#### [WHAT YOU SHOULD DO]
Please state in a single number how many lines of the entries below include the word "revert".

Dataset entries
- Opening Delimiter -

Lemma zeros_lookup l b i :
  zeros l b !! i =
    if decide (i ∈ map snd l) then (fun _ => 0) <$> b !! i else b !! i.
Proof.
  unfold zeros. revert b. induction l as [|w l IH]; intros b; cbn [foldl map]; [by rewrite decide_False by apply not_elem_of_nil|].
  rewrite IH. destruct (decide (w.2 = i)) as [<-|Hne].
  - rewrite (decide_True (P := w.2 ∈ w.2 :: map snd l)) by by left.
    destruct (decide (w.2 < length b)%nat) as [Hlt|Hge].
    + rewrite list_lookup_insert_eq by done. destruct (lookup_lt_is_Some_2 b w.2 Hlt) as [x Hx]. rewrite Hx. by case_decide.
    + rewrite list_insert_ge by lia. rewrite lookup_ge_None_2 by lia. by case_decide.
  - rewrite list_lookup_insert_ne by done. apply decide_ext. rewrite elem_of_cons. naive_solver.
Qed.

Lemma cstring_take n l : Forall (fun c => c <> 0) (take n l) -> chr (drop n l) = 0 -> cstring l = take n l.
Proof.
  revert l. induction n as [|n IH]; intros l Hf Hc.
  - destruct l as [|c l]; [done|]. cbn in Hc |- *. unfold chr in Hc. cbn in Hc. subst c. done.
  - destruct l as [|c l]; [done|]. cbn [take drop cstring] in *. apply Forall_cons in Hf as [H1 H2].
    rewrite (proj2 (nz_true c) H1). f_equal. by apply IH.
Qed.

Lemma word_zeros b l w :
  Forall (good b) l -> w ∈ l -> word (zeros l b) w.1 = span b w.
Proof.
  intros Hl Hw. pose proof (proj1 (Forall_forall _ _) Hl w Hw) as [[Hne Hword] Hend Hpos]. set (b' := zeros l b).
  assert (forall i, (w.1 <= i < w.2)%nat -> b' !! i = b !! i) as Hin.
  { intros i Hi. subst b'. rewrite zeros_lookup, decide_False; [done|]. intros Hm.
    apply list_elem_of_fmap in Hm as (w' & -> & Hw'). pose proof (proj1 (Forall_forall _ _) Hl w' Hw') as [_ Hend' _].
    apply Hend'. unfold at_buf. destruct (b !! w'.2) as [c|] eqn:Hc; [|apply lookup_ge_None in Hc; lia].
    apply (proj1 (Forall_lookup _ _) Hword (w'.2 - w.1)%nat). unfold span. rewrite lookup_take_lt, lookup_drop by lia.
    cbn. rewrite <- Hc. f_equal. lia. }
  assert (take (w.2 - w.1) (drop w.1 b') = span b w) as Ht.
  { apply list_eq. intros i. unfold span. destruct (decide (i < w.2 - w.1)%nat).
    - rewrite !lookup_take_lt, !lookup_drop by lia. apply Hin. lia.
    - by rewrite !lookup_take_ge by lia. }
  unfold word. rewrite <- Ht. apply cstring_take.
  - rewrite Ht. eapply Forall_impl; [exact Hword|]. by intros c [].
  - rewrite drop_drop. replace (w.1 + (w.2 - w.1))%nat with w.2 by lia. rewrite <- at_buf_chr. unfold at_buf. subst b'.
    rewrite zeros_lookup, decide_True by (apply list_elem_of_fmap; by exists w). by destruct (b !! w.2).
Qed.

Lemma read_spell b c : Forall (good b) (spans c) -> read_cmd (nulterminate c b) c = spell b c.
Proof.
  intros Hg. rewrite nulterminate_spans. assert (forall w, w ∈ spans c -> word (zeros (spans c) b) w.1 = span b w) as H.
  { intros w Hw. by apply word_zeros. }
  clear Hg. revert H. generalize (zeros (spans c) b) as b'. intros b'.
  induction c as [argv|c IH q eq mode fd|l IHl r IHr|l IHl r IHr|c IH]; cbn [spans read_cmd spell]; intros H.
  - f_equal. apply map_ext_in. intros w Hw. apply H. by apply list_elem_of_In.
  - rewrite IH by (intros; apply H; apply elem_of_app; by left). f_equal. apply (H (q, eq)). apply elem_of_app. right. by left.
  - rewrite IHl, IHr; [done|intros; apply H; apply elem_of_app; by right|intros; apply H; apply elem_of_app; by left].
  - rewrite IHl, IHr; [done|intros; apply H; apply elem_of_app; by right|intros; apply H; apply elem_of_app; by left].
  - by rewrite IH.
Qed.

(** *** Runs of the parser *)

(** The next token starts with one of the characters. *)
Definition starts (l : list token) (cs : list Z) : bool := match l with [] => false | t :: _ => oneof cs (first t) end.

(** What may follow a simple command, and a line. *)
Definition stops (l : list token) : Prop := l = [] \/ exists c l', l = Sym c :: l' /\ c ∈ [124; 41; 38; 59].
Definition ends (l : list token) : Prop := l = [] \/ exists l', l = Sym 41 :: l'.

Lemma stops_starts l : stops l ->
  starts l (cstr "<>") = false /\ starts l (cstr "(") = false /\ (starts l (cstr "|)&;") = true \/ l = []).
Proof.
  intros [-> |(c & l' & -> & Hc)]; [by auto|]. unfold starts. change (first (Sym c)) with c.
  assert (c = 124 \/ c = 41 \/ c = 38 \/ c = 59) as [-> |[-> |[-> | ->]]] by set_solver; auto.
Qed.

Lemma ends_stops l : ends l -> stops l.
Proof. intros [-> |(l' & ->)]; [by left|right]. exists 41, l'. split; [done|]. set_solver. Qed.

Lemma ends_starts l : ends l -> starts l (cstr "&") = false /\ starts l (cstr ";") = false /\ starts l (cstr "|") = false.
Proof. by intros [-> |(l' & ->)]. Qed.

Lemma peek_starts b s l cs : at_toks b s l -> peek b (length b) s cs = (starts l cs, s).
Proof. apply peek_run. Qed.

(** Redirections: file, mode and descriptor. *)
Definition rtoks (rs : list (list Z * Z * Z)) : list token :=
  rs ≫= fun '(f, _, fd) => [Sym (if fd =? 0 then 60 else 62); Word f].
Definition redir_wf (r : list Z * Z * Z) : Prop :=
  let '(f, mode, fd) := r in is_word f /\ ((mode, fd) = (0, 0) \/ (mode, fd) = (WR_CREATE, 1)).
Definition rspell (b : list Z) (r : redir) : list Z * Z * Z := let '(q, eq, mode, fd) := r in (span b (q, eq), mode, fd).
Definition rspan (r : redir) : nat * nat := let '(q, eq, _, _) := r in (q, eq).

- Closing Delimiter -

#### [WORKED SOLUTION]
3